Persist or Pivot: The Crossroads
Bradley Harsch, AIF®

Markets have a way of testing conviction. When prices move sharply, whether in favor or against us, investors often reach a familiar crossroads: persist or pivot?
The question sounds tactical, but at its core, it’s philosophical. It’s about whether we trust our process more than we fear the moment.
In times of uncertainty, many investors default to product thinking. They look for the next stock, the next sector, the next idea to solve the discomfort of volatility. But markets don’t reward quick fixes. They tend to reward discipline, adaptability, and context. Specifically, traits that belong to process thinking.
Process thinking begins with clarity: knowing what we own, why we own it, and what conditions would genuinely justify change. Process thinking invites us to view market shifts not as a signal to abandon strategy, but as an opportunity to reexamine assumptions. Has the investment thesis eroded? Has risk tolerance changed? Has the broader environment fundamentally altered the probabilities? When we answer these questions systematically, pivoting becomes an intentional act, not an emotional one.

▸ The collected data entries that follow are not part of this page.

(** The clauses of a certificate: what the stream gains flattens to what was
    read. *)
Lemma certificate_loop_parses n : ∀ cnt l0 w,
  (w = [] ∧ (1 ≤ cnt)%nat ∨ clauses_g w) → (length w < n)%nat → (length w < fuel)%nat →
  ∃ l, flat l = map leaf w ∧ (w ≠ [] → l ≠ []) ∧
  parses (certificate_loop fuel n cnt (streamed l0)) w (Some (streamed (l0 ++ l)))
    (next_not [TEXT; 46]).
Proof.
  induction n as [|n IH]; intros cnt l0 w Hw Hn Hf; [lia|].
  destruct Hw as [[-> Hc]|Hw].
  - exists []. rewrite app_nil_r. split_and!; try done. intros s k Hg Hr Hk.
    cbn [certificate_loop]. rewrite !LA_rest, Hr by done. cbn [app].
    assert (∀ ty, ty ∈ [TEXT; 46] →
      (match k with t :: _ => tok_type t | [] => EOF end) =? ty = false) as Hty.
    { intros ty Hty. apply Z.eqb_neq. destruct k; set_solver. }
    rewrite !Hty by set_solver. cbn [orb]. destruct (Nat.leb_spec 1 cnt); [|lia].
    exact (parses_return (streamed l0) (next_not [TEXT; 46]) s k Hg Hr Hk).
  - assert (∃ u ws, w = u ++ ws ∧ clause_g u ∧ (ws = [] ∨ clauses_g ws)) as (u & ws & -> & Hu & Hws).
    { destruct Hw as [w Hw|w ws Hw Hws]; [exists w, []|exists w, ws]; rewrite ?app_nil_r; auto. }
    rewrite length_app in Hn, Hf. pose proof (clause_g_ne _ Hu) as Hne.
    assert (0 < length u)%nat by (by destruct u; [|cbn; lia]).
    destruct (group_Some u Hne) as (t & Ht & Hfl).
    destruct (IH (S cnt) (l0 ++ [t]) ws) as (l & Hl & _ & Hp);
      [destruct Hws; [left; split; [done|lia]|by right]|lia|lia|].
    exists (t :: l). split_and!; [|done|].
    { change (t :: l) with ([t] ++ l). by rewrite flat_app, Hfl, Hl, map_app. }
    intros s k Hg Hr Hk. cbn [certificate_loop]. rewrite !LA_rest, Hr, <-app_assoc by done.
    assert (((match u ++ ws ++ k with t :: _ => tok_type t | [] => EOF end) =? TEXT)
      || ((match u ++ ws ++ k with t :: _ => tok_type t | [] => EOF end) =? 46) = true) as ->.
    { by destruct (clause_head u (ws ++ k) Hu) as [-> | ->]. }
    revert s k Hg Hr Hk.
    eapply parses_try; [apply parses_invoke, clause_parses; [done|lia]| |done].
    rewrite Ht, add_streamed. replace (l0 ++ t :: l) with ((l0 ++ [t]) ++ l); [done|].
    by rewrite <-app_assoc.
Qed.
End clauses.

Persistence, on the other hand, isn’t the same as stubbornness. It’s the discipline to stay the course because the process still holds. Successful investors often persist not because they’re confident in every short-term outcome, but because they’ve designed systems that account for volatility, rebalance opportunistically, and evolve with evidence.
At StratiCo, we view the persist-or-pivot decision as a test of alignment, between behavior and belief, structure and conviction. A robust process gives investors permission to do both: to persist when conditions warrant patience, and to pivot when data demands agility. The power lies in knowing which is which.
In every cycle, the temptation to react is strong. But fortune rarely favors reaction, it favors preparation. The investors who endure aren’t those who chase products, but those who refine their process, revisit their reasoning, and act with purpose.
Because in the end, the difference between persistence and pivoting isn’t timing. It’s intention.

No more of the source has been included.